After years of delays, Apple unveiled a rebuilt, conversational Siri AI at WWDC 2026 — complete with its own app and Google Gemini under the hood.

Apple Finally Ships Its Siri AI Overhaul at WWDC 2026

Tim Cook walked onto the stage at Apple Park on June 8, 2026 to deliver something Apple watchers had been waiting on for nearly two years: a genuinely rebuilt Siri. The new assistant, branded Siri AI, is built on the Apple Intelligence architecture first teased back in 2024 — but this time it actually does what the demos promised.

Siri finally gets a memory

The biggest change is conceptual. The old Siri lived inside the operating system and forgot everything the moment you finished a query. Siri AI gets its own dedicated app, where conversations persist and sync privately across your devices through iCloud. It can reference what you said three turns ago, handle follow-up questions without you repeating the subject, and keep a thread of context across an entire exchange.
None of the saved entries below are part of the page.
(* ===== verification/_CoqProject ===== *)
-Q . S2P
Prelude.v
FileSys.v
Decimal.v
Json.v
Msgpack.v
RowView.v
Checksum.v
Durability.v
Store.v
IndexSegment.v
Bloom.v
Sst.v
SstCursor.v
SstQuery.v
SstMerge.v
JsonValue.v
WalIntegrity.v
Wal.v
WalLog.v
WalAppend.v
WalRecovery.v
WalEntries.v
WalReclaim.v
WalScan.v
WalAdmission.v
RaftLog.v
RaftNode.v
RaftAppend.v
RaftElection.v
RaftApply.v
RaftRecovery.v
RaftQuorum.v
LsmManifest.v
LsmProgress.v
LsmDoc.v
LsmCollection.v
LsmLatest.v
LsmCanon.v
LsmReads.v
LsmFlush.v
LsmDurability.v
LsmCrash.v
BTree.v
BTreeShape.v
BTreeHeap.v
BTreeInsert.v
BTreeInner.v
BTreeGrow.v
BTreeOps.v
BTreeReads.v
BTreeMap.v
BTreeIndex.v
Float64.v
JsonCompare.v
Query.v
QueryMeaning.v
QueryLaws.v
UpdateOps.v
Aggregate.v
AggregateLaws.v
MediaUpload.v
Ranked.v
Lexical.v
LexicalInv.v
LexicalOps.v
LexicalSearch.v
VectorTopK.v
VectorJournal.v
VectorFreshness.v
SnapshotBundle.v
Sharding.v
ShardRouting.v
TaskQueue.v
ShardedQueue.v
Compression.v
Ttl.v
LsmCompact.v
LsmCompacted.v
PointRead.v
QueryLimits.v
Lemma mask_fixstr t : 0 <= t < 256 -> (Z.land t 0xe0 =? 0xa0) = (0xa0 <=? t) && (t <=? 0xbf).
Proof.
  intros Ht. apply eqb_true_iff. revert t Ht. apply tag_forall. vm_compute. reflexivity.
Qed.

Lemma mask_fixarray t : 0 <= t < 256 -> (Z.land t 0xf0 =? 0x90) = (0x90 <=? t) && (t <=? 0x9f).
Proof.
  intros Ht. apply eqb_true_iff. revert t Ht. apply tag_forall. vm_compute. reflexivity.
Qed.

Lemma mask_fixmap t : 0 <= t < 256 -> (Z.land t 0xf0 =? 0x80) = (0x80 <=? t) && (t <=? 0x8f).
Proof.
  intros Ht. apply eqb_true_iff. revert t Ht. apply tag_forall. vm_compute. reflexivity.
Qed.

Lemma skip_bytes_take n cur h c : take_z n cur = Some (h, c) -> skip_bytes n cur = Some c.
Proof.
  unfold take_z, skip_bytes. destruct (_ <? _); [done|].
  unfold take_bytes. case_match; [done|]. by intros [= <- <-].
Qed.

Lemma skip_bytes_Some n cur c :
  0 <= n -> skip_bytes n cur = Some c <-> exists h, cur = h ++ c /\ blen h = n.
Proof.
  intros Hn. unfold skip_bytes, blen. destruct (Z.ltb_spec (Z.of_nat (length cur)) n); split.
  - done.
  - intros (h & -> & <-). rewrite length_app in *. lia.
  - intros [= <-]. exists (take (Z.to_nat n) cur). rewrite take_drop, length_take. split; [done|lia].
  - intros (h & -> & <-). rewrite Nat2Z.id, drop_app_length. done.
Qed.

Lemma skip_bytes_read n cur v c : read_be n cur = Some (v, c) -> skip_bytes (Z.of_nat n) cur = Some c.
Proof.
  intros (h & -> & <- & _)%read_be_Some. apply skip_bytes_Some; [lia|]. by exists h.
Qed.

Lemma skip_bytes_add a b cur c1 c2 :
  0 <= a -> 0 <= b -> skip_bytes a cur = Some c1 -> skip_bytes b c1 = Some c2 ->
  skip_bytes (a + b) cur = Some c2.
Proof.
  intros Ha Hb (h & -> & Hh)%skip_bytes_Some (h' & -> & Hh')%skip_bytes_Some; [|done..].
  apply skip_bytes_Some; [lia|]. exists (h ++ h'). rewrite app_assoc. split; [done|].
  unfold blen in *. rewrite length_app. lia.
Qed.

Lemma read_be_nonneg n cur v c : read_be n cur = Some (v, c) -> 0 <= v.
Proof. intros (h & _ & _ & ->)%read_be_Some. apply be_value_range. Qed.

(** The two string readers are the same function. *)
Lemma readMsgpackString_get t cur :
  readMsgpackString (t :: cur) = get_msgpack_string (byte_val t) cur.
Proof.
  pose proof (byte_val_range t) as Ht. unfold readMsgpackString, get_msgpack_string.
  rewrite mask_fixstr by lia.
  assert (Htake : forall n c, 0 <= n ->
    (if blen c <? n then None else Some (take (Z.to_nat n) c, drop (Z.to_nat n) c)) = take_z n c).
  { intros n c Hn. unfold take_z, take_bytes, blen. destruct (Z.ltb_spec (Z.of_nat (length c)) n); [done|].
    destruct (Nat.ltb_spec (length c) (Z.to_nat n)); [lia|done]. }
  assert (Hrd : forall w c, (readBigEndian w c ≫= fun '(size, c) =>
      if blen c <? size then None else Some (take (Z.to_nat size) c, drop (Z.to_nat size) c)) =
    (read_be w c ≫= fun '(len, c) => take_z len c)).
  { intros w c. unfold readBigEndian. destruct (read_be w c) as [[v c']|] eqn:E; [|done]. simpl.
    apply Htake. apply read_be_Some in E as (h & _ & _ & ->). apply be_value_range. }
  destruct ((0xa0 <=? byte_val t) && (byte_val t <=? 0xbf)).
  { simpl. apply Htake. apply Z.land_nonneg. lia. }
  repeat (case_match; [apply Hrd|]). done.
Qed.

(** ** The scanner follows the reader *)

(** [s] skips exactly what [p] reads. *)
Definition follows (s : bytes -> option bytes) (p : bytes -> option (json * bytes)) : Prop :=
  forall cur v c, p cur = Some (v, c) -> s cur = Some c.

Lemma skip_loop_follows s p fuel len cur vs c :
  follows s p -> get_array_loop p fuel len cur = Some (vs, c) ->
  skip_loop s fuel len cur = Some c.
Proof.
  intros Hf. revert len cur vs c. induction fuel as [|f IH]; intros len cur vs c; simpl.
  - case_match; intros H'; opt_inv. done.
  - case_match; intros H'; opt_inv; [done|]. rewrite (Hf _ _ _ H0). simpl. eauto.
Qed.

Section TagFollows.
Variables (s : bytes -> option bytes) (p : bytes -> option (json * bytes)).
Hypothesis Hf : follows s p.
(** The key strings of a map are skipped like any other value. *)
Hypothesis Hk : forall t cur k c v c',
  get_msgpack_string (byte_val t) cur = Some (k, c) -> p c = Some (v, c') ->
  s (t :: cur) = Some c.

Lemma skip_pair_loop_follows fuel len acc cur m c :
  get_object_loop p fuel len acc cur = Some (m, c) ->
  skip_pair_loop s fuel len cur = Some c.
Proof using All.
  revert len acc cur m c. induction fuel as [|f IH]; intros len acc cur m c; simpl.
  - case_match; intros H'; opt_inv. done.
  - case_match; intros H'; opt_inv; [done|]. destruct cur as [|t cur]; [done|]. opt_inv.
    rewrite (Hk _ _ _ _ _ _ H0 H1). simpl. rewrite (Hf _ _ _ H1). simpl. eauto.
Qed.

Lemma skip_tag_string t cur k c :
  0 <= t < 256 -> get_msgpack_string t cur = Some (k, c) -> skip_tag s t cur = Some c.
Proof using Type.
  intros Ht. unfold get_msgpack_string, skip_tag.
  destruct ((0xA0 <=? t) && (t <=? 0xBF)) eqn:E.
  { apply andb_true_iff in E as [?%Z.leb_le ?%Z.leb_le]. intros Hg.
    rewrite mask_fixstr by lia. zcmp. eapply skip_bytes_take; eauto. }
  intros Hg.
  repeat match type of Hg with
  | (if ?t =? ?v then _ else _) = _ => destruct (Z.eqb_spec t v) as [->|_]
  end; [..|done]; opt_inv; cbn -[skip_bytes read_be readBigEndian]; unfold readBigEndian;
    rewrite H; cbn -[skip_bytes]; eapply skip_bytes_take; eauto.
Qed.

Lemma skip_tag_follows t cur v c :
  0 <= t < 256 -> parse_tag p t cur = Some (v, c) -> skip_tag s t cur = Some c.
Proof using All.
  intros Ht. unfold parse_tag.
  destruct (Z.leb_spec t 0x7F).
  { intros H'; opt_inv. unfold skip_tag. zcmp. done. }
  destruct (Z.leb_spec t 0x8F).
  { unfold get_msgpack_object. intros H'; opt_inv. unfold skip_tag.
    rewrite mask_fixstr, mask_fixarray, mask_fixmap by lia. zcmp.
    eapply skip_pair_loop_follows; eauto. }
  destruct (Z.leb_spec t 0x9F).
  { unfold get_msgpack_array. intros H'; opt_inv. unfold skip_tag.
    rewrite mask_fixstr, mask_fixarray by lia. zcmp. eapply skip_loop_follows; eauto. }
  destruct ((t <=? 0xBF) || (0xD9 <=? t) && (t <=? 0xDB)).
  { intros H'; opt_inv. eapply skip_tag_string; eauto. }
  intros H'.
  repeat match type of H' with
  | (if t =? ?v then _ else _) = _ => destruct (Z.eqb_spec t v) as [->|_]
  end;
    unfold get_bin, get_ext, get_fixext, get_msgpack_array, get_msgpack_object in H'.
  all: try (destruct (Z.leb_spec 0xE0 t); [|done]; opt_inv; unfold skip_tag; zcmp; done).
  all: opt_inv; try done; unfold skip_tag, readBigEndian;
    rewrite ?mask_fixstr, ?mask_fixarray, ?mask_fixmap by lia;
    cbn -[skip_bytes read_be skip_loop skip_pair_loop].
  all: first
    [ eapply skip_bytes_read; eassumption
    | match goal with H1 : read_be 1 ?a = Some (_, ?b), H2 : take_z ?n ?b = Some _ |-
          skip_bytes _ ?a = _ =>
        apply (skip_bytes_add 1 n a b); [lia|lia|by eapply (skip_bytes_read 1)|by eapply skip_bytes_take]
      end
    | match goal with H : read_be ?n ?a = Some (?len, ?c1) |- context [read_be ?n ?a] =>
        pose proof (read_be_nonneg _ _ _ _ H); rewrite H;
        cbn -[skip_bytes read_be skip_loop skip_pair_loop] end;
      first
        [ eapply skip_bytes_take; eassumption
        | eapply skip_loop_follows; eassumption
        | eapply skip_pair_loop_follows; eassumption
        | match goal with H1 : read_be 1 ?c1 = Some (_, ?b), H2 : take_z ?n ?b = Some _ |- _ =>
            rewrite (Z.add_comm n 1); apply (skip_bytes_add 1 n c1 b);
            [lia|lia|by eapply (skip_bytes_read 1)|by eapply skip_bytes_take] end ] ].
Qed.
End TagFollows.

Lemma skip_levels_follows n : follows (skip_levels n) (parse_msgpack n).
Proof.
  induction n as [|n IH]; intros cur v c; [done|].
  destruct cur as [|t cur]; [done|]. simpl.
  apply skip_tag_follows; [exact IH| |apply byte_val_range].
  intros t' cur' k c1 v' c2 Hs Hv. destruct n; [done|]. simpl.
  eapply skip_tag_string; [apply byte_val_range | eauto].
Qed.

(** ** The selective decoder is the reference decoder *)

Lemma sign_extend_64 k bits :
  0 < k < 64 -> 0 <= bits < 2 ^ k ->
  to_signed 64 (if Z.testbit bits (k - 1) then Z.lor bits (u64 (Z.shiftl U64_MAX k)) else bits) =
  to_signed k bits.
Proof.
  intros Hk Hb.
  assert (Hp : 2 ^ k = 2 * 2 ^ (k - 1)) by (rewrite <- Z.pow_succ_r by lia; f_equal; lia).
  assert (H64 : 2 ^ 64 = 2 ^ (64 - k) * 2 ^ k) by (rewrite <- Z.pow_add_r by lia; f_equal; lia).
  assert (Hlt : 2 * 2 ^ k <= 2 ^ 64).
  { rewrite <- Z.pow_succ_r by lia. apply Z.pow_le_mono_r; lia. }
  assert (Htop : Z.testbit bits (k - 1) = negb (bits <? 2 ^ (k - 1))).
  { rewrite Z.testbit_eqb by lia.
    destruct (Z.ltb_spec bits (2 ^ (k - 1))) as [Hl|Hl]; simpl.
    - rewrite Z.div_small by lia. reflexivity.
    - replace (bits / 2 ^ (k - 1)) with 1; [reflexivity|].
      apply (Z.div_unique _ _ _ (bits - 2 ^ (k - 1))); lia. }
  rewrite Htop. unfold to_signed at 2.
  destruct (Z.ltb_spec bits (2 ^ (k - 1))) as [Hl|Hl]; simpl.
  - unfold to_signed. change (2 ^ (64 - 1)) with (2 ^ 63). change (2 ^ 64) with (2 * 2 ^ 63) in *. zcmp. done.
  - assert (u64 (Z.shiftl U64_MAX k) = Z.shiftl (2 ^ (64 - k) - 1) k) as ->.
    { unfold u64, U64_MAX. rewrite !Z.shiftl_mul_pow2 by lia.
      symmetry. apply (Z.mod_unique _ _ (2 ^ k - 1)); nia. }
    rewrite lor_shiftl_add_gen by lia.
    unfold to_signed. change (2 ^ (64 - 1)) with (2 ^ 63). change (2 ^ 64) with (2 * 2 ^ 63) in *. zcmp. lia.
Qed.

Lemma from_msgpack_cons t cur :
  from_msgpack (t :: cur) =
  match parse_tag (parse_msgpack (length cur)) (byte_val t) cur with
  | Some (j, []) => Some j
  | _ => None
  end.
Proof. reflexivity. Qed.

(** The integer cases of [parse_tag], by width. *)
Lemma parse_tag_int p t cur :
  0xcc <= t <= 0xd3 ->
  let isSigned := 0xd0 <=? t in
  let width := Z.shiftl 1 (t - (if isSigned then 0xd0 else 0xcc)) in
  parse_tag p t cur =
  ('(v, c) ← read_be (Z.to_nat width) cur;
   Some (if isSigned then JInt (to_signed (8 * width) v) else JUInt v, c)).
Proof.
  intros Ht.
  assert (t = 0xcc \/ t = 0xcd \/ t = 0xce \/ t = 0xcf \/
          t = 0xd0 \/ t = 0xd1 \/ t = 0xd2 \/ t = 0xd3) as Hc by lia.
  destruct_or! Hc; subst; reflexivity.
Qed.

(** Everything after the one-byte cases of [decodeMsgpackField]. *)
Lemma decode_multi_byte t cur :
  (if ((0xcc <=? byte_val t) && (byte_val t <=? 0xcf)) || ((0xd0 <=? byte_val t) && (byte_val t <=? 0xd3)) then
     let isSigned := 0xd0 <=? byte_val t in
     let width := Z.shiftl 1 (byte_val t - (if isSigned then 0xd0 else 0xcc)) in
     match readBigEndian (Z.to_nat width) cur with
     | Some (bits, []) =>
         if negb isSigned then Some (JUInt bits)
         else
           let bits := if (width <? 8) && Z.testbit bits (width * 8 - 1)
                       then Z.lor bits (u64 (Z.shiftl U64_MAX (width * 8))) else bits in
           Some (JInt (to_signed 64 bits))
     | _ => from_msgpack (t :: cur)
     end
   else if (byte_val t =? 0xca) || (byte_val t =? 0xcb) then
     match readBigEndian (if byte_val t =? 0xca then 4 else 8) cur with
     | Some (bits, []) => Some (JFloat (if byte_val t =? 0xca then f32_widen (u32 bits) else bits))
     | _ => from_msgpack (t :: cur)
     end
   else if (Z.land (byte_val t) 0xe0 =? 0xa0) || (byte_val t =? 0xd9) || (byte_val t =? 0xda) ||
           (byte_val t =? 0xdb) then
     match readMsgpackString (t :: cur) with
     | Some (value, []) => Some (JString value)
     | _ => from_msgpack (t :: cur)
     end
   else from_msgpack (t :: cur)) = from_msgpack (t :: cur).
Proof.
  pose proof (byte_val_range t) as Ht.
  rewrite mask_fixstr by lia. unfold readBigEndian.
  destruct (((0xcc <=? byte_val t) && (byte_val t <=? 0xcf)) || _) eqn:Ei.
  { assert (Hr : 0xcc <= byte_val t <= 0xd3).
    { rewrite orb_true_iff, !andb_true_iff, !Z.leb_le in Ei. lia. }
    pose proof (parse_tag_int (parse_msgpack (length cur)) (byte_val t) cur Hr) as Hp.
    cbv zeta in Hp |- *.
    destruct (read_be _ cur) as [[bits [|]]|] eqn:E; [|done..].
    rewrite from_msgpack_cons, Hp. cbn [mbind option_bind].
    destruct (Z.leb_spec 0xd0 (byte_val t)) as [Hs|Hs]; cbn [negb]; [|done].
    apply read_be_Some in E as (h & Hcur & Hl & ->). pose proof (be_value_range h) as Hb.
    assert (byte_val t = 0xd0 \/ byte_val t = 0xd1 \/ byte_val t = 0xd2 \/ byte_val t = 0xd3)
      as Hc by lia.
    unfold blen in Hb. rewrite Hl in Hb.
    destruct_or! Hc; rewrite Hc in *.
    1-3: match type of Hb with _ <= _ < 256 ^ Z.of_nat (Z.to_nat (Z.shiftl 1 ?e)) =>
           let w := eval vm_compute in (8 * Z.shiftl 1 e) in
           change (8 * Z.shiftl 1 e) with w;
           rewrite <- (sign_extend_64 w (be_value h)); [reflexivity|lia|exact Hb] end.
    reflexivity. }
  destruct ((byte_val t =? 0xca) || (byte_val t =? 0xcb)) eqn:Ef.
  { apply orb_true_iff in Ef as [Hc%Z.eqb_eq|Hc%Z.eqb_eq]; rewrite Hc; simpl (_ =? _); cbv iota;
      destruct (read_be _ cur) as [[bits [|]]|] eqn:E; try done;
      rewrite from_msgpack_cons, Hc; unfold parse_tag; cbn -[read_be f32_widen u32]; rewrite E;
      cbn -[f32_widen u32]; [|done].
    unfold u32. rewrite Z.mod_small; [done|].
    apply read_be_Some in E as (h & _ & Hl & ->). pose proof (be_value_range h) as Hb.
    unfold blen in Hb. rewrite Hl in Hb. exact Hb. }
  destruct ((0xa0 <=? byte_val t) && (byte_val t <=? 0xbf) || (byte_val t =? 0xd9) ||
            (byte_val t =? 0xda) || (byte_val t =? 0xdb)) eqn:Es; [|done].
  rewrite readMsgpackString_get.
  destruct (get_msgpack_string _ cur) as [[v [|]]|] eqn:E; [|done..].
  rewrite from_msgpack_cons. unfold parse_tag. rewrite E.
  rewrite !orb_true_iff, !andb_true_iff, !Z.leb_le, !Z.eqb_eq in Es.
  destruct (Z.leb_spec (byte_val t) 0xbf); zcmp; done.
Qed.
It does things, instead of bouncing you around

Rather than punting you into another app to finish a task, Siri AI can now take actions directly inside third-party apps using the App Intents framework. Combined with on-device processing and Private Cloud Compute, it can understand personal context, act on what is on your screen, and chain steps together — the kind of agentic behavior that has become table stakes for AI assistants in 2026.

Powered by Google — quietly

The most surprising detail is the engine room. Apple collaborated with Google, using Gemini technology to power the next generation of Apple Foundation models that run both locally and on Apple's servers. Reports peg the arrangement at roughly $1 billion a year for access to a custom 1.2-trillion-parameter Gemini model. It is a pragmatic admission that Apple would rather rent world-class intelligence than ship another underwhelming assistant.

Why it matters

Siri AI rolls out to U.S. customers later this year in English, with more languages to follow. Notably, it will not launch immediately in the European Union or China because of regulatory hurdles — a reminder that the AI rollout is now as much a policy story as a product one. For everyone else, the question is simple: after years of "Siri can't help with that," can Apple finally make its assistant indispensable?